Aircraft manufacturer Boeing is looking to help revolutionize the fire-fighting business by implementing two contemporary pieces of technology — drones and augmented reality. The idea is to use the drones for tracking the progress and status of fires, while the augmented reality headsets give coordinators a unique perspective on their progress.
One of the biggest issues with dealing with wildfires is that both the fires themselves, and the teams combating them, can be hard to keep track of. With thousands of acres potentially alight or at risk and hundreds or even thousands of people helping to put the flames out, tracking all the activity can become disorientating, adding to the inherent danger that firefighters face.
Boeing’s system is designed to reduce those risks by utilizing tracking and camera feeds from the unmanned drones and holograms in augmented reality to visualize all of the data in an easy-to-digest manner (thanks NextReality).
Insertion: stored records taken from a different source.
(** * Pedersen verifiable secret sharing: a shallow embedding of PedersenVSS.py

    The Python classes [PedersenVSS] and [CryptoWill] are embedded as Rocq
    functions over [Z] (Python's unbounded [int]).

    Conventions of the embedding.
    - Python's [%] and [//] are floor division; for a nonzero divisor they are
      exactly [Z.modulo] and [Z.div].  A zero divisor (ZeroDivisionError) and a
      non-positive bound of [secrets.randbelow] only arise when the instance is
      built with [prime <= 0]; every statement about a returned value assumes
      a positive modulus.
    - [raise ValueError(msg)] is the error value [inl (ValueError msg)], and an
      out-of-range list index is [inl IndexError].
    - [secrets.randbelow] reads the next value of an explicit tape of draws. *)

From Stdlib Require Import String ZArith List Bool Lia Morphisms Setoid.
Import ListNotations.
Local Open Scope Z_scope.

(** ** Exceptions and the error monad *)

Inductive exn : Type :=
| ValueError (msg : string)
| IndexError
| OverflowError.

Definition result (A : Type) : Type := (exn + A)%type.

Definition ret {A : Type} (a : A) : result A := inr a.

Definition raise {A : Type} (e : exn) : result A := inl e.

Definition bind {A B : Type} (m : result A) (k : A -> result B) : result B :=
  match m with
  | inl e => inl e
  | inr a => k a
  end.

Notation "x <- m ;; k" := (bind m (fun x => k))
  (at level 61, m at next level, right associativity).

(** The two failures the specification names are both [ValueError] in the
    source; they are told apart by their message. *)
Definition DomainError : exn := ValueError "Modular inverse does not exist".

Definition InsufficientSharesError : exn :=
  ValueError "Not enough shares for reconstruction".

(** ** Python list primitives *)

(** [l[j]]: a negative index counts from the end, anything out of range
    raises IndexError. *)
Definition getitem {A : Type} (l : list A) (j : Z) : result A :=
  let n := Z.of_nat (length l) in
  let k := if j <? 0 then j + n else j in
  if (k <? 0) || (n <=? k) then raise IndexError
  else match nth_error l (Z.to_nat k) with
       | Some a => ret a
       | None => raise IndexError
       end.

(** [l[:k]]: a negative bound counts from the end. *)
Definition slice_to {A : Type} (l : list A) (k : Z) : list A :=
  let n := Z.of_nat (length l) in
  firstn (Z.to_nat (if k <? 0 then k + n else k)) l.

(** [range(lo, hi)]. *)
Definition range (lo hi : Z) : list Z :=
  map (fun k => lo + Z.of_nat k) (seq 0 (Z.to_nat (hi - lo))).

(** [enumerate(l)]. *)
Definition enumerate {A : Type} (l : list A) : list (nat * A) :=
  combine (seq 0 (length l)) l.

(** [for x in xs: body] where the body may raise. *)
Fixpoint mapM {A B : Type} (f : A -> result B) (xs : list A) : result (list B) :=
  match xs with
  | [] => ret []
  | x :: xs' => y <- f x ;; ys <- mapM f xs' ;; ret (y :: ys)
  end.

(** ** The random source *)

(** The draws of [secrets.randbelow], in the order they are made. *)
Definition rng : Type := nat -> Z.

Definition randbelow (n : Z) (s : rng) : Z * rng :=
  (s O, fun k => s (S k)).

(** The tape only holds values that [randbelow(bound)] can return. *)
Definition draws_below (bound : Z) (s : rng) : Prop :=
  forall k, 0 <= s k < bound.

Module PedersenVSS.

(** [self.p], [self.g], [self.h]. *)
Record t : Type := Build { p : Z; g : Z; h : Z }.

Definition default_prime : Z := 2 ^ 127 - 1.

(** [__init__]. *)
Definition init (prime : Z) : t := {| p := prime; g := 2; h := 3 |}.

(** The nested [extended_gcd(a, b)].  The recursion of the source is on
    [(b % a, a)]; [fuel] bounds its depth. *)
Fixpoint extended_gcd_fuel (fuel : nat) (a b : Z) : option (Z * Z * Z) :=
  match fuel with
  | O => None
  | S fuel' =>
      if a =? 0 then Some (b, 0, 1)
      else
        match extended_gcd_fuel fuel' (b mod a) a with
        | Some (gcd, x1, y1) =>
            let x := y1 - (b / a) * x1 in
            let y := x1 in
            Some (gcd, x, y)
        | None => None
        end
  end.

(** A depth that always suffices (see [extended_gcd_fuel_enough]): the first
    argument at least halves every two calls. *)
Definition egcd_depth (a : Z) : nat :=
  S (2 * Z.to_nat (Z.log2 (Z.abs a) + 1)).

Definition extended_gcd (a b : Z) : Z * Z * Z :=
  match extended_gcd_fuel (egcd_depth a) a b with
  | Some r => r
  | None => (0, 0, 0)
  end.

Definition mod_inverse (a m : Z) : result Z :=
  let '(gcd, x, _) := extended_gcd (a mod m) m in
  if negb (gcd =? 1) then raise DomainError
  else ret ((x mod m + m) mod m).

(** The loop [for _ in range(threshold - 1): coefficients.append(randbelow(p))]. *)
Fixpoint append_draws (count : nat) (bound : Z) (coefficients : list Z) (s : rng)
  : list Z * rng :=
  match count with
  | O => (coefficients, s)
  | S count' =>
      let (c, s') := randbelow bound s in
      append_draws count' bound (coefficients ++ [c]) s'
  end.

Definition generate_polynomial (self : t) (secret threshold : Z) (s : rng)
  : list Z * rng :=
  append_draws (Z.to_nat (threshold - 1)) (p self) [secret] s.

Definition evaluate_polynomial (self : t) (coeffs : list Z) (x : Z) : Z :=
  fold_left (fun result coeff => (result * x + coeff) mod p self) (rev coeffs) 0.

(** The [while exp > 0] loop of [pow_mod], one iteration per binary digit of
    [exp], least significant first ([pow_mod_while_unfold] is the loop equation
    of the source).  - [xI]: [exp % 2 == 1], multiply, shift, square.  - [xO]:
    [exp % 2 == 0], shift, square.  - [xH]: last iteration, [exp >> 1 == 0]. *)
Fixpoint pow_mod_loop (exp : positive) (result base mod_ : Z) : Z :=
  match exp with
  | xH => (result * base) mod mod_
  | xO exp' => pow_mod_loop exp' result ((base * base) mod mod_) mod_
  | xI exp' =>
      pow_mod_loop exp' ((result * base) mod mod_) ((base * base) mod mod_) mod_
  end.

Definition pow_mod_while (result base exp mod_ : Z) : Z :=
  match exp with
  | Zpos e => pow_mod_loop e result base mod_
  | _ => result
  end.

Definition pow_mod (base exp mod_ : Z) : Z :=
  let result := 1 in
  let base := base mod mod_ in
  pow_mod_while result base exp mod_.

Definition commitment (self : t) (f_j g_j : Z) : Z :=
  (pow_mod (g self) f_j (p self) * pow_mod (h self) g_j (p self)) mod p self.

Definition generate_shares_and_commitments
  (self : t) (secret threshold num_shares : Z) (s : rng)
  : result (list (Z * Z) * list Z * list Z) :=
  let (f_coeffs, s1) := generate_polynomial self secret threshold s in
  let (g_coeffs, _) := generate_polynomial self 0 threshold s1 in
  let shares :=
    map (fun i => (evaluate_polynomial self f_coeffs i,
                   evaluate_polynomial self g_coeffs i))
        (range 1 (num_shares + 1)) in
  commitments <-
    mapM (fun j =>
            f_j <- getitem f_coeffs j ;;
            g_j <- getitem g_coeffs j ;;
            ret (commitment self f_j g_j))
         (range 0 threshold) ;;
  ret (shares, commitments, f_coeffs).

(** One iteration of the loop computing [right] in [verify_share]. *)
Definition verify_step (self : t) (share_index : Z) (commitments : list Z)
  (right : Z) (j : Z) : result Z :=
  let power := pow_mod share_index j (p self - 1) in
  c_j <- getitem commitments j ;;
  ret ((right * pow_mod c_j power (p self)) mod p self).

Fixpoint verify_loop (self : t) (share_index : Z) (commitments : list Z)
  (js : list Z) (right : Z) : result Z :=
  match js with
  | [] => ret right
  | j :: js' =>
      right' <- verify_step self share_index commitments right j ;;
      verify_loop self share_index commitments js' right'
  end.

Definition verify_share (self : t) (share_index : Z) (share : Z * Z)
  (commitments : list Z) (threshold : Z) : result bool :=
  let '(f_i, g_i) := share in
  let left :=
    (pow_mod (g self) f_i (p self) * pow_mod (h self) g_i (p self)) mod p self in
  right <- verify_loop self share_index commitments (range 0 threshold) 1 ;;
  ret (left =? right).

(** A revealed share: [(x, (f, g))]. *)
Abbreviation revealed := (Z * (Z * Z))%type.

(** The body of the inner loop of [lagrange_interpolation], for the share at
    position [i] with index [x_i]: [(j, (x_j, _))] is the entry visited. *)
Definition lagrange_terms_step (self : t) (i : nat) (x_i : Z)
  (acc : Z * Z) (e : nat * revealed) : Z * Z :=
  let '(numerator, denominator) := acc in
  let '(j, (x_j, _)) := e in
  if negb (Nat.eqb i j)
  then ((numerator * (- x_j)) mod p self,
        (denominator * (x_i - x_j)) mod p self)
  else (numerator, denominator).

(** The inner loop: numerator and denominator of the basis coefficient. *)
Definition lagrange_terms (self : t) (shares : list revealed) (i : nat) (x_i : Z)
  : Z * Z :=
  fold_left (lagrange_terms_step self i x_i) (enumerate shares) (1, 1).

(** The outer loop, over the entries of [enumerate(shares)] still to visit. *)
Fixpoint lagrange_loop (self : t) (shares : list revealed)
  (todo : list (nat * revealed)) (secret : Z) : result Z :=
  match todo with
  | [] => ret secret
  | (i, (x_i, (f_i, _))) :: todo' =>
      let '(numerator, denominator) := lagrange_terms self shares i x_i in
      inv <- mod_inverse denominator (p self) ;;
      let lagrange_coeff := (numerator * inv) mod p self in
      lagrange_loop self shares todo' ((secret + f_i * lagrange_coeff) mod p self)
  end.

Definition lagrange_interpolation (self : t) (shares : list revealed)
  (threshold : Z) : result Z :=
  if Z.of_nat (length shares) <? threshold then raise InsufficientSharesError
  else
    let shares := slice_to shares threshold in
    lagrange_loop self shares (enumerate shares) 0.

(** [secret.to_bytes(32, byteorder='big')]. *)
Definition to_bytes32 (secret : Z) : result (list Z) :=
  if (secret <? 0) || (2 ^ 256 <=? secret) then raise OverflowError
  else ret (map (fun k => (secret / 2 ^ (8 * (31 - Z.of_nat k))) mod 256) (seq 0 32)).

(** [hashlib.sha256(...).hexdigest()] is a parameter of the embedding. *)
Definition hash_secret (sha256_hexdigest : list Z -> string) (secret : Z)
  : result string :=
  secret_bytes <- to_bytes32 secret ;;
  ret (sha256_hexdigest secret_bytes).

End PedersenVSS.

Module CryptoWill.

(** One entry of [will_data['trustee_shares']]. *)
Record trustee : Type := Trustee {
  trustee_index : Z;
  share : Z * Z;
  verified : bool;
  revealed : bool
}.
(** * MongoCopy: the replication engine of [src/core/copyService.js]

    A shallow embedding of [copyCollections] and [copyIndexesToTarget],
    together with the part of their environment they talk to: two MongoDB
    endpoints, the file system used by the JSON export/import modes, the
    progress bar and the logger; and of the command line of
    [src/cli/index.js] that calls the engine, with what it takes from
    [src/utils/config/env.js] and [src/utils/prompt.js].

    The program is asynchronous but strictly sequential (every call is
    awaited), so it is modelled as a state-and-exception monad over a
    [world].  Loops whose termination depends on the batch size carry a
    fuel argument; running out of fuel is the outcome [Diverge]. *)

From Stdlib Require Import Ascii.
From stdpp Require Import gmap strings list fin_maps pretty.


(** ** Documents, queries, index definitions *)

(** BSON / JSON scalar values.  [VDate] carries milliseconds since the
    epoch, [VOid] stands for a driver-generated ObjectId. Nested documents
    and arrays play no role in the engine and are left out. *)
Inductive value :=
  | VNull
  | VBool (b : bool)
  | VNum (z : Z)
  | VStr (s : string)
  | VDate (t : Z)
  | VOid (n : nat).

#[global] Instance value_eq_dec : EqDecision value.
Proof. solve_decision. Defined.

(** A document is a JS object: a finite map from field names to values. *)
Abbreviation doc := (gmap string value).

(** [doc._id] *)
Definition doc_id (d : doc) : option value := d !! "_id".

(** The filter objects the engine builds: [{}] and
    [{ [timestampField]: { $gte: since } }]. *)
Inductive query :=
  | QAll
  | QGte (field : string) (since : Z).

(** [$gte] against a date only matches date-valued fields; a document
    lacking the field never matches. *)
Definition matches (q : query) (d : doc) : bool :=
  match q with
  | QAll => true
  | QGte f s =>
      match d !! f with
      | Some (VDate t) => bool_decide (s ≤ t)%Z
      | _ => false
      end
  end.

(** An index description as returned by [col.indexes()]: [key], [name] and
    the remaining properties (among them the internal [v] and [ns]). *)
Record index := Index {
  idx_key : list (string * Z);
  idx_name : string;
  idx_options : gmap string value;
}.

#[global] Instance index_eq_dec : EqDecision index.
Proof. solve_decision. Defined.

Record collection := Collection {
  c_docs : list doc;
  c_indexes : list index;
}.

(** ** The world *)

Inductive side := Src | Tgt.

(** Content of a file after [JSON.parse(fs.readFileSync(..))]: an array of
    documents, an array of index descriptions, or text that does not
    parse. Serialisation is taken to be lossless. *)
Inductive file :=
  | FDocs (l : list doc)
  | FIndexes (l : list index)
  | FBad.

Inductive event :=
  | EvConnect (s : side)
  | EvClose (s : side)
  | EvInsertOne (name : string) (d : doc)
  | EvDeleteOne (name : string) (id : value)
  | EvDeleteMany (name : string)
  | EvInsertMany (name : string) (batch : list doc)
  | EvBulkWrite (name : string) (batch : list doc)
  | EvCreateIndex (name : string) (i : index)
  | EvBarStart (total : nat) (name : string)
  | EvBarUpdate (n : nat)
  | EvBarStop
  | EvWarn (msg : string).

(** The part of the world the engine only reads: whether each endpoint
    accepts connections, the source database (collections in listing
    order) and the document validators installed on the target.  The
    source and the target are distinct databases, nobody else writes to
    either of them while the engine runs, and every write the target
    accepts is acknowledged. *)
Record environment := Environment {
  src_up : bool;
  tgt_up : bool;
  source : list (string * collection);
  validator : string → doc → bool;
}.

Record world := World {
  env : environment;
  tgt_docs : gmap string (list doc);
  tgt_indexes : gmap string (list index);
  next_oid : nat;
  files : gmap string file;
  dirs : gset string;
  src_open : bool;
  tgt_open : bool;
  trace : list event;
}.

Definition set_tgt_docs (f : gmap string (list doc) → gmap string (list doc)) (w : world) : world :=
  World (env w) (f (tgt_docs w)) (tgt_indexes w) (next_oid w) (files w) (dirs w)
        (src_open w) (tgt_open w) (trace w).
Definition set_tgt_indexes (f : gmap string (list index) → gmap string (list index)) (w : world) : world :=
  World (env w) (tgt_docs w) (f (tgt_indexes w)) (next_oid w) (files w) (dirs w)
        (src_open w) (tgt_open w) (trace w).
Definition set_next_oid (n : nat) (w : world) : world :=
  World (env w) (tgt_docs w) (tgt_indexes w) n (files w) (dirs w)
        (src_open w) (tgt_open w) (trace w).
Definition set_files (f : gmap string file → gmap string file) (w : world) : world :=
  World (env w) (tgt_docs w) (tgt_indexes w) (next_oid w) (f (files w)) (dirs w)
        (src_open w) (tgt_open w) (trace w).
Definition set_dirs (f : gset string → gset string) (w : world) : world :=
  World (env w) (tgt_docs w) (tgt_indexes w) (next_oid w) (files w) (f (dirs w))
        (src_open w) (tgt_open w) (trace w).
Definition set_open (s : side) (b : bool) (w : world) : world :=
  match s with
  | Src => World (env w) (tgt_docs w) (tgt_indexes w) (next_oid w) (files w) (dirs w)
                 b (tgt_open w) (trace w)
  | Tgt => World (env w) (tgt_docs w) (tgt_indexes w) (next_oid w) (files w) (dirs w)
                 (src_open w) b (trace w)
  end.
Definition emit (e : event) (w : world) : world :=
  World (env w) (tgt_docs w) (tgt_indexes w) (next_oid w) (files w) (dirs w)
        (src_open w) (tgt_open w) (trace w ++ [e]).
The drones are able to use infrared cameras and other sensors to provide a unique, real-time map of a fire’s progress, as well as the location of any teams fighting fires on the ground. Boeing then made its 2D mapping system known as INEXA Control, compatible with Microsoft’s Hololens augmented reality headset. That allows for a 3D map that gives a bird’s-eye view of the situation and even allows for the controlling of drone paths through the software.
One of the big advantages of using AR is that the operators can work in a real-world space with other people around them, making it easy to continue communicating with people, and to continue interacting with other headset users in the same room.
As it stands, the software can only control a handful of drones at a time, but in the future it could handle whole fleets autonomously, or at the behest of a human operator. The hope is that one day these drones will take over the roles of human pilots and will be able to perform missions that would not be possible, or would simply be too dangerous to complete by traditional means.
Boeing plans to leverage this software for all sorts of large-scale reconnaissance work. Other expected applications include monitoring shipping and train loads, and enabling farmers to survey their fields from a real vantage point.